Tampoco parece congruente que este Gobierno, que tantas veces se ha erigido como defensor de la sanidad pública, haya renegado de los profesionales de la salud mental para la elaboración de su ley. Pienso en personas como el psiquiatra Celso Arango, jefe del departamento pediátrico y juvenil del Hospital Gregorio Marañón de Madrid y ex presidente de la Sociedad Española de Psiquiatría, que ha manifestado reiteradamente sus reservas. Los profesionales de la salud mental no solo quedan al margen de la elaboración, también de la ejecución; entre un adolescente y su cambio de sexo no mediará una opinión médica. La ley previene incluso su intervención posterior, y aquí su promotores incurren en otra contradicción. Al sancionar las llamadas terapias de reconversión, no solo están tratando como chamanes confesionales a nuestros médicos, sino que están atentando contra el espíritu mismo de la ley, que es la libre designación de sexo. Una ley que allana el camino para transitar en una dirección pero lo empiedra para transitar en la contraria adolece de un sesgo sobre el que convendría reflexionar.

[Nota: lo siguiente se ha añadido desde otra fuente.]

(** * PtsWaiter: gap detection and reordering of pts-tagged updates

    A shallow embedding of [PtsWaiter] from
    [Telegram/SourceFiles/data/data_peer.cpp] (lines 1005-1150) and the
    properties of its sequencing logic, with the other state-keeping
    functions of the file beside it: the colour index, the full update and
    the userpic of [PeerData], the letters of [EmptyUserpic], the online
    time and the bot information of [UserData], and the lists of a
    megagroup in [ChannelData].

    The waiter is a record of its member variables; every member function
    is a computation in a small state-and-log monad: the state is the
    waiter, the log records the calls made to the two outside services
    (the timer of [App::main()] and the update applier of [Auth().api()]),
    in the order they are made.

    The applier is an outside service.  Its calls are logged with their
    payload; what the applier does with a payload, calls back into the
    waiter included, is not part of the model.  What such a call meets is
    the guard at the head of [updated], which is stated for every state
    with a flush or a request under way. *)

From Stdlib Require Import ZArith List Bool Lia Sorted.
Import ListNotations.
Open Scope Z_scope.

(** ** Machine integers

    [int32], [uint32] and [uint64] values are integers of [Z]; the
    conversions below are the C++ conversions to the named type.
    Overflow of a signed addition is undefined in C++; the model takes the
    two's complement result. *)

Definition uint32 (z : Z) : Z := z mod 2 ^ 32.

Definition int32 (z : Z) : Z := (z + 2 ^ 31) mod 2 ^ 32 - 2 ^ 31.

Definition uint64 (z : Z) : Z := z mod 2 ^ 64.

Definition INT32_MIN : Z := - 2 ^ 31.
Definition INT32_MAX : Z := 2 ^ 31 - 1.

Definition in_int32 (z : Z) : Prop := INT32_MIN <= z <= INT32_MAX.

(** ** QMap

    [QMap<uint64, V>] is an ordered map: iteration from [cbegin()] to
    [cend()] visits the entries by ascending key, and [insert] replaces the
    value of a key that is already there.  It is modelled as an association
    list kept sorted by key. *)

Module QMap.
Section Ops.
Context {V : Type}.

Definition t := list (Z * V).

Definition empty : t := [].

Definition isEmpty (m : t) : bool :=
  match m with [] => true | _ :: _ => false end.

Fixpoint insert (k : Z) (v : V) (m : t) : t :=
  match m with
  | [] => [(k, v)]
  | (k', v') :: m' =>
      if k <? k' then (k, v) :: m
      else if k =? k' then (k, v) :: m'
      else (k', v') :: insert k v m'
  end.

Fixpoint find (k : Z) (m : t) : option V :=
  match m with
  | [] => None
  | (k', v') :: m' => if k =? k' then Some v' else find k m'
  end.

(** [value(key)] gives a default-constructed value for an absent key. *)
Definition value (dflt : V) (k : Z) (m : t) : V :=
  match find k m with Some v => v | None => dflt end.

Definition keys (m : t) : list Z := map fst m.

Definition sorted (m : t) : Prop := StronglySorted Z.lt (keys m).
End Ops.
Arguments t : clear implicits.
End QMap.

(** ** PeerData: the colour index, the full update and the userpic

    [peerColorIndex] and [peerUserpicColor] (data_peer.cpp, lines 41-48
    and 62-74), [updateFull], [updateFullForced] and [fullUpdated] (lines
    742-759), and the painting of the userpic (lines 98-131, 210-223 and
    344-366). *)

Definition int64 (z : Z) : Z := (z + 2 ^ 63) mod 2 ^ 64 - 2 ^ 63.

Definition in_int64 (z : Z) : Prop := - 2 ^ 63 <= z <= 2 ^ 63 - 1.

Module PeerData.

(** *** The colour of the empty userpic *)

(** The eight entries of the table [peerColors]. *)
Inductive color : Type :=
| historyPeer1UserpicBg | historyPeer2UserpicBg | historyPeer3UserpicBg
| historyPeer4UserpicBg | historyPeer5UserpicBg | historyPeer6UserpicBg
| historyPeer7UserpicBg | historyPeer8UserpicBg.

Definition peerColors : list color :=
  [historyPeer1UserpicBg; historyPeer2UserpicBg; historyPeer3UserpicBg;
   historyPeer4UserpicBg; historyPeer5UserpicBg; historyPeer6UserpicBg;
   historyPeer7UserpicBg; historyPeer8UserpicBg].

(** [peerColors[index]]; [None] stands for a read outside the table. *)
Definition peerUserpicColor (index : Z) : option color :=
  if index <? 0 then None else nth_error peerColors (Z.to_nat index).

(** [number] is [QByteArray::number] and [hashMd5] the digest, both from
    other files; the digest is the array [uchar md5[16]], given by its
    entries.  [peerId] and [isUser] are [peerToBareInt(peer)] and
    [peerIsUser(peer)], [myId] is [Auth().userId()]. *)
Definition md5_index (peerId : Z) : Z := Z.land peerId 15.

Definition peerColorIndex (number : Z -> list Z) (hashMd5 : list Z -> Z -> Z)
    (myId peerId : Z) (isUser : bool) : Z :=
  let both := firstn 15 (number peerId ++ number myId) in
  let md5 := hashMd5 both in
  Z.land (md5 (md5_index peerId)) (if isUser then 7 else 3).

(** *** Asking for the full peer *)

Inductive Request : Type :=
| RequestFullPeer            (* Auth().api().requestFullPeer(this) *)
| RequestSelfParticipant.    (* Auth().api().requestSelfParticipant(channel) *)

(** What [updateFullForced] reads of a channel. *)
Record Channel : Type := mkChannel {
  amCreator : bool;
  inviter : Z
}.

Record Peer : Type := mkPeer {
  _lastFullUpdate : Z;       (* TimeMs, an int64 *)
  asChannel : option Channel
}.

Definition kUpdateFullPeerTimeout : Z := 5000.

Definition updateFullForced (p : Peer) : list Request :=
  RequestFullPeer ::
  match asChannel p with
  | Some channel =>
      if negb (amCreator channel) && (inviter channel =? 0)
      then [RequestSelfParticipant] else []
  | None => []
  end.

(** [now] is the value of [getms(true)] at the call. *)
Definition updateFull (now : Z) (p : Peer) : list Request :=
  if (_lastFullUpdate p =? 0)
     || (int64 (_lastFullUpdate p + kUpdateFullPeerTimeout) <? now)
  then updateFullForced p else [].

Definition fullUpdated (now : Z) (p : Peer) : Peer :=
  mkPeer now (asChannel p).

(** *** Painting the userpic *)

Section Paint.

(** The text of the empty userpic and a loaded userpic are not looked
    into. *)
Variable QString Pixmap : Type.

Inductive Shape : Type := Circled | Rounded | Square.
Lemma validateBody_on_objects (c : Z) (allowedSizes : list Z) (el : Objects.loc)
      (ls : list Objects.loc) (es : list (list EdgeSeg)) (h : Objects.heap) :
  nth_error h el = Some (Objects.EdgeArray ls) ->
  Forall2 (Objects.holdsEdge h) ls es ->
  exists h', Objects.validateBody c allowedSizes el h = (validateBody c allowedSizes es, h')
             /\ Objects.unchanged h h'.
Proof.
  intros Hel Hes. unfold Objects.validateBody, validateBody.
  rewrite (run_getEdges el ls) by exact Hel. rewrite run_pure.
  rewrite (Forall2_length Hes).
  destruct (negb (List.length es =? 4)%nat); cbn [returnIf bind].
  { exists h. split; [reflexivity | apply unchanged_refl]. }
  unfold Objects.bindH at 1.
  destruct (checkEdges_on_objects c allowedSizes ls es 0 h Hes) as (h1 & -> & Hu1).
  destruct (checkEdges c allowedSizes 0 es) as [[]|r|err]; cbn [bind].
  2,3: exists h1; split; [reflexivity | exact Hu1].
  rewrite run_allocate.
  set (sl := List.length h1). set (h2 := h1 ++ [Objects.NumberArray []]).
  assert (Hu12 : Objects.unchanged h1 h2) by apply unchanged_app.
  assert (Hes2 : Forall2 (Objects.holdsEdge h2) ls es).
  { eapply holdsEdges_unchanged; [|exact Hes]. eapply unchanged_trans; eauto. }
  assert (Hsl : nth_error h2 sl = Some (Objects.NumberArray [])) by apply nth_error_new.
  unfold Objects.bindH at 1. unfold cornerGapCheck.
  destruct (cornerLoop_on_objects c ls es sl [0; 1; 2; 3]%nat false [] h2 Hes2 Hsl)
    as (h3 & -> & Hu3 & Hs3).
  assert (Hu : Objects.unchanged h h3).
  { intros l o Hl. apply Hu3.
    - apply Hu1 in Hl. assert (l < List.length h1)%nat by (apply nth_error_Some; congruence).
      unfold sl. lia.
    - apply Hu12, Hu1, Hl. }
  destruct (cornerLoop c es (false, []) [0; 1; 2; 3]%nat) as [[g sizes]|r|err];
    cbn [mapNext bind fst].
  2,3: exists h3; split; [reflexivity | exact Hu].
  rewrite (run_getNumbers sl sizes) by (apply (Hs3 (g, sizes)); reflexivity).
  rewrite run_pure.
  destruct (cornerVerdict (g, sizes)) as [[]|r|err]; cbn [bind].
  - exists h3. split; [reflexivity | exact Hu].
  - exists h3. split; [reflexivity | exact Hu].
  - exists h3. split; [reflexivity | exact Hu].
Qed.

Lemma holds_unchanged (h h' : Objects.heap) (cor : Objects.CoronaObj) (v : Corona) :
  Objects.unchanged h h' -> Objects.holds h cor v -> Objects.holds h' cor v.
Proof.
  intros Hu (Hc & ls & Hel & Hes). split; [exact Hc|].
  exists ls. split; [apply Hu, Hel | eapply holdsEdges_unchanged; eauto].
Qed.

Lemma validate_on_objects (h : Objects.heap) (cor : Objects.CoronaObj) (v : Corona)
      (allowedSizes : list Z) :
  Objects.holds h cor v ->
  exists h', Objects.validate cor allowedSizes h = (validate v allowedSizes, h')
             /\ Objects.unchanged h h'.
Proof.
  intros (Hc & ls & Hel & Hes). unfold Objects.validate, validate. rewrite Hc. cbv zeta.
  destruct (negb (Number_isInteger (center v)) || (integerOf (center v) <=? 0)).
  - exists h. split; [reflexivity | apply unchanged_refl].
  - unfold Objects.runCall.
    destruct (validateBody_on_objects (integerOf (center v)) allowedSizes _ ls (edges v) h
                                      Hel Hes) as (h' & -> & Hu).
    exists h'. split; [reflexivity | exact Hu].
Qed.

(** The rotation keys, on objects *)
Lemma edgeKey_on_objects (l : Objects.loc) (e : list EdgeSeg) (h : Objects.heap) :
  Objects.holdsEdge h l e ->
  exists h', Objects.edgeKey l h = (Next (edgeKey e), h') /\ Objects.unchanged h h'.
Proof.
  intros Hl. unfold Objects.edgeKey, edgeKey.
  rewrite (run_sorted_copy byOffsetThenSize l e _ h Hl).
  rewrite (run_getSegs (List.length h) (sortBy byOffsetThenSize e)) by apply nth_error_new.
  eexists. split; [reflexivity | apply unchanged_app].
Qed.

Lemma edgeKeys_on_objects (rot : list Objects.loc) (es : list (list EdgeSeg)) :
  forall h, Forall2 (Objects.holdsEdge h) rot es ->
            exists h', Objects.edgeKeys rot h = (Next (map edgeKey es), h')
                       /\ Objects.unchanged h h'.
Proof.
  revert es. induction rot as [|l rot IH]; intros es h H;
    inversion H as [|? e ? es' Hl Hrest]; subst.
  - exists h. split; [reflexivity | apply unchanged_refl].
  - cbn [Objects.edgeKeys map]. unfold Objects.bindH at 1.
    destruct (edgeKey_on_objects l e h Hl) as (h1 & -> & Hu1).
    unfold Objects.bindH at 1.
    destruct (IH es' h1 (holdsEdges_unchanged _ _ _ _ Hu1 Hrest)) as (h2 & -> & Hu2).
    exists h2. split; [reflexivity | eapply unchanged_trans; eauto].
Qed.

Lemma holdsEdges_rotation (h : Objects.heap) (ls : list Objects.loc)
      (es : list (list EdgeSeg)) (k : nat) :
  Forall2 (Objects.holdsEdge h) ls es ->
  Forall2 (Objects.holdsEdge h) (rotation k ls) (rotation k es).
Proof.
  intros H. unfold rotation. apply Forall2_app.
  - revert k. induction H; intros [|k]; simpl; auto.
  - revert k. induction H; intros [|k]; simpl; auto.
Qed.

Lemma rotationLoop_on_objects (ls : list Objects.loc) (es : list (list EdgeSeg))
      (kl : Objects.loc) (ks : list nat) :
  forall (keys : list string) (h : Objects.heap),
    Forall2 (Objects.holdsEdge h) ls es ->
    nth_error h kl = Some (Objects.StringArray keys) ->
    exists h',
      Objects.rotationLoop ls kl ks h = (Next tt, h')
      /\ unchangedBut kl h h'
      /\ nth_error h' kl
         = Some (Objects.StringArray
                   (fold_left (fun keys k =>
                                 keys ++ [join ";" (map edgeKey (rotation k es))])
                              ks keys)).
Proof.
  induction ks as [|k ks IH]; intros keys h Hes Hkl.
  - exists h. split; [reflexivity|]. split; [|exact Hkl].
    apply unchanged_unchangedBut, unchanged_refl.
  - cbn [Objects.rotationLoop fold_left]. unfold Objects.bindH at 1.
    destruct (edgeKeys_on_objects _ _ h (holdsEdges_rotation h ls es k Hes))
      as (h1 & -> & Hu1).
    unfold Objects.pushString.
    unfold Objects.bindH at 1.
    rewrite (run_getStrings kl keys) by (apply Hu1, Hkl).
    unfold Objects.store at 1.
    set (keys1 := keys ++ [join ";" (map edgeKey (rotation k es))]).
    set (h2 := Objects.update h1 kl (Objects.StringArray keys1)).
    assert (Hkl2 : nth_error h2 kl = Some (Objects.StringArray keys1)).
    { apply nth_error_update_same, nth_error_Some. rewrite (Hu1 _ _ Hkl). discriminate. }
    assert (Hu2 : unchangedBut kl h h2).
    { eapply unchangedBut_trans; [apply unchanged_unchangedBut, Hu1|].
      apply unchangedBut_update. }
    assert (Hes2 : Forall2 (Objects.holdsEdge h2) ls es).
    { eapply holdsEdges_unchangedBut; [exact Hkl | discriminate | exact Hu2 | exact Hes]. }
    destruct (IH keys1 h2 Hes2 Hkl2) as (h3 & -> & Hu3 & Hk3).
    exists h3. split; [reflexivity|]. split; [|exact Hk3].
    eapply unchangedBut_trans; eauto.
Qed.

Lemma canonicalRotationEdges_on_objects (h : Objects.heap) (el : Objects.loc)
      (ls : list Objects.loc) (es : list (list EdgeSeg)) :
  nth_error h el = Some (Objects.EdgeArray ls) ->
  Forall2 (Objects.holdsEdge h) ls es ->
  exists h', Objects.canonicalRotationEdges el h = (Normal (canonicalRotationEdges es), h')
             /\ Objects.unchanged h h'.
Proof.
  intros Hel Hes. unfold Objects.canonicalRotationEdges, Objects.runCall.
  rewrite (run_getEdges el ls) by exact Hel. rewrite run_allocate.
  set (kl := List.length h). set (h1 := h ++ [Objects.StringArray []]).
  assert (Hu1 : Objects.unchanged h h1) by apply unchanged_app.
  assert (Hkl : nth_error h1 kl = Some (Objects.StringArray [])) by apply nth_error_new.
  unfold Objects.bindH at 1.
  destruct (rotationLoop_on_objects ls es kl [0; 1; 2; 3]%nat [] h1
              (holdsEdges_unchanged _ _ _ _ Hu1 Hes) Hkl) as (h2 & -> & Hu2 & Hk2).
  rewrite (run_sortStrings kl _ _ h2 Hk2).
  match goal with
  | |- context [Objects.update h2 kl ?o] => set (h3 := Objects.update h2 kl o)
  end.
  rewrite (run_getStrings kl (sortBy byCodeUnits
             (fold_left (fun keys k => keys ++ [join ";" (map edgeKey (rotation k es))])
                        [0; 1; 2; 3]%nat []))).
  2:{ apply nth_error_update_same, nth_error_Some. rewrite Hk2. discriminate. }
  unfold Objects.pure. exists h3. split; [reflexivity|].
  intros l o Hl. unfold h3. rewrite nth_error_update_other.
  - apply Hu2; [|apply Hu1, Hl].
    assert (l < List.length h)%nat by (apply nth_error_Some; congruence). unfold kl. lia.
  - assert (l < List.length h)%nat by (apply nth_error_Some; congruence). unfold kl. lia.
Qed.

(* ================================================================= *)
(** ** Properties of the validator *)

(** Small numbers are safe integers. *)
Ltac safe_numbers :=
  unfold ExactFor, SafeNumbers, SafeSegments, safeSeg; cbn [center edges];
  repeat match goal with
         | |- _ /\ _ => split
         | |- Forall _ _ => constructor
         | |- True => exact I
         end;
  unfold safeInteger, maxSafeInteger; cbn [size offset]; lia.

Lemma anyCornerGap_true (c : Z) (es : list (list EdgeSeg)) :
  anyCornerGap c es = true <-> exists i, (i < 4)%nat /\ cornerGapAt c es i.
Proof.
  unfold anyCornerGap. rewrite existsb_exists. split.
  - intros [i [Hi Hg]]. exists i. split.
    + simpl in Hi. lia.
    + unfold cornerGapb in Hg. apply andb_true_iff in Hg.
      rewrite !Z.eqb_eq in Hg. exact Hg.
  - intros [i [Hi [Ho Hf]]]. exists i. split.
    + simpl. lia.
    + unfold cornerGapb. rewrite Ho, Hf. reflexivity.
Qed.

Lemma lastSizesSame_true (es : list (list EdgeSeg)) :
  lastSizesSame es = true <-> lastSizesIdentical es.
Proof.
  unfold lastSizesSame, lastSizesIdentical. rewrite forallb_forall. split.
  - intros H i j Hi Hj.
    assert (Hi' : In i [0; 1; 2; 3]%nat) by (simpl; lia).
    assert (Hj' : In j [0; 1; 2; 3]%nat) by (simpl; lia).
    apply H in Hi', Hj'. apply Z.eqb_eq in Hi', Hj'. congruence.
  - intros H i Hi. apply Z.eqb_eq, H; simpl in Hi; lia.
Qed.

Lemma Forall_nth_lt {A} (P : A -> Prop) (d : A) (l : list A) :
  (forall i, (i < List.length l)%nat -> P (nth i l d)) -> Forall P l.
Proof.
  intros H. apply Forall_forall. intros x Hx.
  destruct (In_nth l x d Hx) as [i [Hi <-]]. apply H, Hi.
Qed.

(** C1, as amended.  For a corona with a positive integer center and four
    edges that each pass the edge-local rules, all of whose numbers and sums
    are safe integers: when some corner has a 1x1 gap (overhang 1, next edge
    starting with a size-1 segment) and the four last-segment sizes are not
    all the same, [validate] answers [ok: false] with the reason "1x1 corner
    gap with asymmetric edges"; when the four last-segment sizes are all the
    same, or no corner has such a gap, it answers [ok: true]. *)
Theorem validate_corner_gap_rule (c : Z) (allowedSizes : list Z) (es : list (list EdgeSeg)) :
  0 < c ->
  SafeSegments c es ->
  List.length es = 4%nat ->
  (forall i, (i < 4)%nat -> EdgePasses c allowedSizes (edgeAt es i)) ->
  ((exists i, (i < 4)%nat /\ cornerGapAt c es i) /\ ~ lastSizesIdentical es ->
   exists w, validate (mkCorona (Int c) es) allowedSizes
             = Normal (mkResult false (Some "1x1 corner gap with asymmetric edges") w))
  /\
  (lastSizesIdentical es \/ ~ (exists i, (i < 4)%nat /\ cornerGapAt c es i) ->
   validate (mkCorona (Int c) es) allowedSizes = Normal (mkResult true None None)).
Proof.
  intros Hc _ Hlen Hpass.
  assert (Hall : Forall (EdgePasses c allowedSizes) es).
  { apply (Forall_nth_lt _ []). rewrite Hlen. exact Hpass. }
  destruct (validate_agrees (mkCorona (Int c) es) allowedSizes) as [r [Hr Hv]].
  rewrite Hr. unfold verdictOf, checksAsEvaluated, centerCheck, countCheck in Hv.
  cbn [center edges integerOf] in Hv.
  apply Z.ltb_lt in Hc. rewrite Hc, Hlen in Hv. cbn [Nat.eqb failsWith firstFailure] in Hv.
  rewrite firstFailure_app in Hv.
  apply edgesChecks_None in Hall. rewrite Hall in Hv. cbn [firstFailure] in Hv.
  unfold cornerCheck in Hv.
  split.
  - intros [Hgap Hasym].
    apply anyCornerGap_true in Hgap. rewrite Hgap in Hv.
    destruct (lastSizesSame es) eqn:Hs.
    { apply lastSizesSame_true in Hs. contradiction. }
    simpl in Hv. destruct r as [o rs w]. simpl in Hv. destruct Hv as [-> ->].
    exists w. reflexivity.
  - intros Hok.
    assert (Hb : negb (anyCornerGap c es) || lastSizesSame es = true).
    { destruct Hok as [Hsame|Hnogap].
      - apply lastSizesSame_true in Hsame. rewrite Hsame. apply orb_true_r.
      - destruct (anyCornerGap c es) eqn:Hg; [|reflexivity].
        apply anyCornerGap_true in Hg. contradiction. }
    rewrite Hb in Hv. simpl in Hv. rewrite Hv. reflexivity.
Qed.
(* ================================================================== *)
(** ** conf.py *)

Record Conf : Type :=
  { DEPTH_LEVEL : Z;        (* sitemap search level *)
    REQUEST_RETRY : Z;      (* number of request attempts *)
    SELECTOR_LIMIT : Z;     (* limit of concurrent socket connections *)
    SITEMAP_SIZE : Z;       (* sitemap file entry limit *)
    XML_PATH : string }.    (* path to the XML directory *)

(** The values in [conf.py]. *)
Definition conf : Conf :=
  {| DEPTH_LEVEL := 3;
     REQUEST_RETRY := 3;
     SELECTOR_LIMIT := 64;
     SITEMAP_SIZE := 50000;
     XML_PATH := "xml/" |}.

(* ================================================================== *)
(** ** itertools.zip_longest over [n] references to one iterator

    The sources call [zip_longest] with the list [[iter(tasks)]] repeated
    [n] times as its arguments: the [n] arguments are one iterator, so
    every tuple takes the next [n] items, and the last one is filled with
    [None]. *)

Section ZipLongest.
Context {A : Type}.

(** One tuple: [next] on each of the [n] copies of the iterator. *)
Fixpoint next_n (n : nat) (l : list A) : list (option A) :=
  match n with
  | O => []
  | S n' =>
      match l with
      | [] => None :: next_n n' []
      | x :: l' => Some x :: next_n n' l'
      end
  end.
(* ===== verification/_CoqProject ===== *)
-Q . S2P
Prelude.v
Crypto.v
Cert.v
Dag.v
Commit.v
Joint.v
Equivocation.v
BridgeHeader.v
Rings.v
FastPath.v
Mempool.v
ExecTypes.v
Codec.v
Registries.v
Substrate.v
LedgerSpec.v
Moves.v
Refinement.v
Ledger.v
Simulation.v
Stakes.v
Block.v
Checkpoint.v
Issuer.v
Reserve.v
Rewards.v
Did.v
MintCommit.v
Sequencer.v
Sha3.v
Confidential.v
Ltp.v
Da.v
RecordSet.v
Governance.v
NodeState.v
Wire.v
Ingest.v
NodeCommit.v
NodeSafety.v
Inbox.v
Driver.v
Client.v
Node.v
NodeTypes.v
CommitTasks.v
NodeExamples.v
NodeIndex.v
Rpc.v
Indexer.v
RpcMethods.v
Metrics.v
RpcExamples.v
DbSubstrate.v
Transport.v
Bridge.v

Me dirán sus defensores que la aportación principal de la autodeterminación de género es, precisamente, la posibilidad de cambio de sexo sin necesidad de tratamiento hormonal o cirugía. Esto es verdad, pero es solo media verdad, dado que la ley no desincentiva los tratamientos; de hecho, los desregula al suprimir la mediación médica. Concluir que la autodeterminación de género va a retraer los tratamientos temerarios es solo una hipótesis optimista. En aras de la discusión, la daré por buena, pero entonces florece mi tercera y última reserva: una sociedad donde las personas pueden cambiar legalmente su sexo sin modificar su anatomía, su carga hormonal o su nombre también presenta externalidades cuestionables.
Se ha hablado mucho de los riesgos para el deporte femenino y para espacios segregados como vestuarios, baños o prisiones, pero permítanme abrir un paisaje menos discutido. Cuando nos indignamos porque en la foto de grupo de la Asociación Española de Ginecología solo vemos hombres, cuando celebramos que este es el Gobierno con más mujeres de la historia o cuando exigimos paridad en los consejos de administración y en las mesas redondas estamos presuponiendo la identidad sexual de las personas en base a su aspecto. ¿Cómo lamentar la ausencia de mujeres en base a una imagen cuando la imagen ya no es reveladora de la identidad sexual? Personalmente, no me inquieta que una mujer tenga pene y se llame Juan o que un hombre tenga vulva y se llame Rita, pero debemos hacernos cargo de hasta qué punto la aceptación de esta realidad difumina las categorías que empleábamos para juzgar el mundo y esteriliza cualquier forma de discriminación positiva: nuestro sexo no será una condición inherente, sino una decisión.
Ninguno de estos tres argumentos -lógica, infancia, borrado de las mujeres- es original. Pero han sido tan desatendidos que no está de más volver a recordarlos en tono constructivo.